**Exercise description:**
Beginning with the first line, please return the entries exactly through the line that contains "(iter demo_one_aborted 3) demo_corner", and leave out all later lines.

**Input data:**
Lemma X3_rows_of_route_witness :
  live demo_three
  /\ Forall (of_route (waypoints demo_three))
       (rows (effects (session demo_sin demo_cos demo_one_timeout
                         demo_three))).
Proof.
  split; [exact live_demo_three|].
  exact (X3_rows_of_route demo_sin demo_cos demo_one_timeout demo_three
           live_demo_three).
Defined.


Lemma X5_failed_goal_witness :
  live demo_node
  /\ wait_signal (iter demo_one_aborted 3) = false
  /\ wait_done (iter demo_one_aborted 3) = true
  /\ wait_state (iter demo_one_aborted 3) <> SUCCEEDED
  /\ map status
       (rows (effects (loop_body demo_sin demo_cos
                         (shutdown_date demo_one_aborted)
                         (iter demo_one_aborted 3) demo_corner demo_node)))
     = ["Goal Sent"; "Failed"].
Proof.
  assert (Hn : wait_state (iter demo_one_aborted 3) <> SUCCEEDED)
    by (intro E; discriminate E).
  split; [exact live_demo_node|]. split; [reflexivity|]. split; [reflexivity|].
  split; [exact Hn|].
  exact (proj1 (proj2 (X5_failed_goal demo_sin demo_cos demo_one_aborted 3
                         demo_corner [] demo_node live_demo_node
                         eq_refl eq_refl Hn))).
Defined.



Lemma X8_shutdown_hook_is_safe_witness :
  log_file demo_node <> None
  /\ res (shutdown_hook "2024-03-05 10:30:00" demo_node) = Ok tt
  /\ log_is_open (after (shutdown_hook "2024-03-05 10:30:00" demo_node))
     = false.
Proof.
  assert (Hf : log_file demo_node <> None) by (intro E; discriminate E).
  split; [exact Hf|].
  destruct (X8_shutdown_hook_is_safe "2024-03-05 10:30:00" demo_node Hf)
    as (H1 & H2 & _).
  split; [exact H1 | exact H2].
Defined.


Lemma X11_latest_odometry_wins_witness :
  log_is_open demo_node = true
  /\ current_odom
       (after (log_at {| odom_msgs := [demo_odom] ++
                           [{| position_x := 1.25; position_y := 2.5 |}];
                         now := demo_clock 130 |}
                 "Corner 1" 0.5 0.5 "Reached" demo_node))
     = Some {| position_x := 1.25; position_y := 2.5 |}.
Proof.
  split; [reflexivity|].
  exact (proj1 (proj2
           (X11_latest_odometry_wins
              {| odom_msgs := [demo_odom] ++
                   [{| position_x := 1.25; position_y := 2.5 |}];
                 now := demo_clock 130 |}
              [demo_odom] {| position_x := 1.25; position_y := 2.5 |}
              "Corner 1" 0.5 0.5 "Reached" demo_node eq_refl eq_refl))).
Defined.

Lemma X12_fixed_columns_witness :
  live demo_node
  /\ Forall (fun r => String.length (Py.ljust 30 (name r)) = 30%nat)
       (rows (effects (session demo_sin demo_cos demo_all_reached demo_node))).
Proof.
  split; [exact live_demo_node|].
  eapply Forall_impl;
    [|exact (X12_fixed_columns demo_sin demo_cos demo_all_reached demo_node
               live_demo_node)].
  intros r (_ & H & _). exact H.
Defined.

Lemma X13_sleeps_witness :
  live demo_node
  /\ exists tail,
       effects (session demo_sin demo_cos demo_all_reached demo_node)
       = Sleep 5 :: tail.
Proof.
  split; [exact live_demo_node|].
  destruct (X13_sleeps demo_sin demo_cos demo_all_reached demo_node
              live_demo_node) as (tail & E & _).
  exists tail. exact E.
Defined.

(** An existing log directory is not made again. *)
Example existing_directory_is_kept :
  effects (CornerNavigator_init demo_os_existing blank)
  = OpenLog (log_filename demo_os_existing)
    :: map LogWrite (header (start_date demo_os_existing)).
Proof. reflexivity. Qed.
Definition parse_time (s : string) : option (time * string) :=
  '(h, r) ← digits2 s; r ← expect ":" r;
  '(m, r) ← digits2 r; r ← expect ":" r;
  '(sec, r) ← digits2 r;
  let t := mktime h m sec in
  if valid_time t then Some (t, r) else None.

Definition parse_tz (s : string) : option (option Z) :=
  match s with
  | EmptyString => Some None
  | String sign r =>
      sg ← (if Ascii.eqb sign "+" then Some 1
            else if Ascii.eqb sign "-" then Some (-1) else None);
      '(h, r) ← digits2 r; r ← expect ":" r;
      '(m, r) ← digits2 r;
      if String.eqb r "" && (h <? 24) && (m <? 60)
      then Some (Some (sg * (60 * h + m))) else None
  end.

Definition fromisoformat (s : string) : option datetime :=
  '(d, r) ← parse_date s;
  match r with
  | EmptyString => Some (mkdatetime d midnight None)
  | String _ r =>
      '(t, r) ← parse_time r;
      tz ← parse_tz r;
      Some (mkdatetime d t tz)
  end.

(** The tzinfo values this application produces: none, or UTC. *)
Definition naive_or_utc (tz : option Z) : Prop := tz = None ∨ tz = Some 0.

End PyDateTime.

(** ** The storage gateway *)

Module Sql.

(** A table with an [INTEGER PRIMARY KEY AUTOINCREMENT]: the rows by id
    and the table's entry in [sqlite_sequence]. *)
Record table (A : Type) := mktable { rows : gmap Z A; seq : Z }.
Arguments mktable {A} _ _.
Arguments rows {A} _.
Arguments seq {A} _.

Definition empty_table {A} : table A := mktable ∅ 0.

Definition max_rowid {A} (m : gmap Z A) : Z :=
  foldr (λ kr acc, Z.max kr.1 acc) 0 (map_to_list m).

(** The id AUTOINCREMENT hands out: one more than the largest id the table
    ever held. *)
Definition next_rowid {A} (t : table A) : Z :=
  Z.max (seq t) (max_rowid (rows t)) + 1.

(** [INSERT INTO t(...) VALUES(...)]. *)
Definition insert_row {A} (r : A) (t : table A) : table A :=
  let i := next_rowid t in mktable (<[i := r]> (rows t)) i.

(** [UPDATE t SET ... WHERE p]. *)
Definition update_where {A} (p : Z → A → bool) (f : A → A)
    (t : table A) : table A :=
  mktable (map_imap (λ k r, Some (if p k r then f r else r)) (rows t)) (seq t).

(** [DELETE FROM t WHERE p]. *)
Definition delete_where {A} (p : Z → A → bool) (t : table A) : table A :=
  mktable (filter (λ kr, p kr.1 kr.2 = false) (rows t)) (seq t).

(** [SELECT * FROM t WHERE p], before any [ORDER BY]. *)
Definition select_where {A} (p : Z → A → bool) (t : table A) : list (Z * A) :=
  filter (λ kr, p kr.1 kr.2 = true) (map_to_list (rows t)).

(** [SELECT * FROM t WHERE id=?]. *)
Definition fetch_by_id {A} (t : table A) (id : Z) : option A := rows t !! id.

(** [ORDER BY id DESC] and [ORDER BY id ASC]. *)
Definition id_desc {A} (a b : Z * A) : Prop := b.1 ≤ a.1.

#[export] Instance id_desc_dec {A} (a b : Z * A) : Decision (id_desc a b).
Proof. unfold id_desc. apply _. Defined.

Definition order_by_id_desc {A} (l : list (Z * A)) : list (Z * A) :=
  merge_sort id_desc l.

(** [LIMIT n OFFSET k]. *)
Definition limit_offset {A} (n k : nat) (l : list A) : list A :=
  take n (drop k l).

(** [LIKE] with SQLite's defaults: [%] matches any run of characters, [_]
    any single one, letters compare without regard to ASCII case, and
    there is no escape character. *)
Fixpoint like (p : string) : string → bool :=
  match p with
  | EmptyString =>
      λ t, match t with EmptyString => true | String _ _ => false end
  | String c p' =>
      if Ascii.eqb c "%" then
        fix star (t : string) : bool :=
          like p' t ||
          match t with
          | EmptyString => false
          | String _ t' => star t'
          end
      else if Ascii.eqb c "_" then
        λ t, match t with EmptyString => false | String _ t' => like p' t' end
      else
        λ t, match t with
             | EmptyString => false
             | String d t' =>
                 Ascii.eqb (lower_ascii c) (lower_ascii d) && like p' t'
             end
  end.

(** [?='' OR LOWER(col) LIKE '%'||LOWER(?)||'%']. *)
Definition filter_hit (needle col : string) : bool :=
  String.eqb needle "" || like ("%" +:+ lower needle +:+ "%") (lower col).

Definition is_null {A} (o : option A) : bool :=
  match o with None => true | Some _ => false end.

(** [COALESCE(x, d)]. *)
Definition coalesce {A} (o : option A) (d : A) : A := default d o.

End Sql.

Import Sql.

(** ** Rows *)

Record note := mknote {
  n_content : string;
  n_color : string;
  n_x : Z;
  n_y : Z;
  n_z : Z;
  n_type : option string;
  n_assignee : option string;
  n_due_at : option string;
  n_tags : option string;
  n_order_index : Z;
  n_linked_event_id : option Z;
  n_family : string;
  n_deleted_at : option string
}.

Record reaction := mkreaction {
  r_note_id : Z;
  r_emoji : string;
  r_author : option string;
  r_created_at : string
}.

Record list_row := mklist {
  l_title : string;
  l_family : string;
  l_deleted_at : option string;
  l_type : option string;
  l_created_by : option string
}.

Record list_item := mkitem {
  li_list_id : Z;
  li_text : string;
  li_done : Z;
  li_claimed_by : option string;
  li_url : option string;
  li_purchased_by : option string;
  li_image_url : option string
}.

Record document := mkdoc {
  d_title : string;
  d_content : string;
  d_family : string;
  d_deleted_at : option string
}.

Record event := mkevent {
  e_title : string;
  e_start_at : string;
  e_end_at : option string;
  e_assignees : option string;
  e_family : string;
  e_all_day : Z
}.

Record chat_message := mkmsg {
  m_family : string;
  m_room : string;
  m_author : string;
  m_text : string;
  m_created_at : string
}.

#[export] Instance chat_message_eq_dec : EqDecision chat_message.
Proof. solve_decision. Defined.

(** The database: one field per table the operations below touch.
    [app_settings] has the composite primary key (family, key). *)
Record store := mkstore {
  notes : table note;
  reactions : table reaction;
  lists : table list_row;
  list_items : table list_item;
  documents : table document;
  events : table event;
  chat_messages : table chat_message;
  app_settings : gmap (string * string) (option string)
}.

Definition empty_store : store :=
  mkstore empty_table empty_table empty_table empty_table empty_table
    empty_table empty_table ∅.

Definition with_notes (s : store) (t : table note) : store :=
  mkstore t (reactions s) (lists s) (list_items s) (documents s) (events s)
    (chat_messages s) (app_settings s).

**Result for this task:**
Lemma X3_rows_of_route_witness :
  live demo_three
  /\ Forall (of_route (waypoints demo_three))
       (rows (effects (session demo_sin demo_cos demo_one_timeout
                         demo_three))).
Proof.
  split; [exact live_demo_three|].
  exact (X3_rows_of_route demo_sin demo_cos demo_one_timeout demo_three
           live_demo_three).
Defined.


Lemma X5_failed_goal_witness :
  live demo_node
  /\ wait_signal (iter demo_one_aborted 3) = false
  /\ wait_done (iter demo_one_aborted 3) = true
  /\ wait_state (iter demo_one_aborted 3) <> SUCCEEDED
  /\ map status
       (rows (effects (loop_body demo_sin demo_cos
                         (shutdown_date demo_one_aborted)
                         (iter demo_one_aborted 3) demo_corner demo_node)))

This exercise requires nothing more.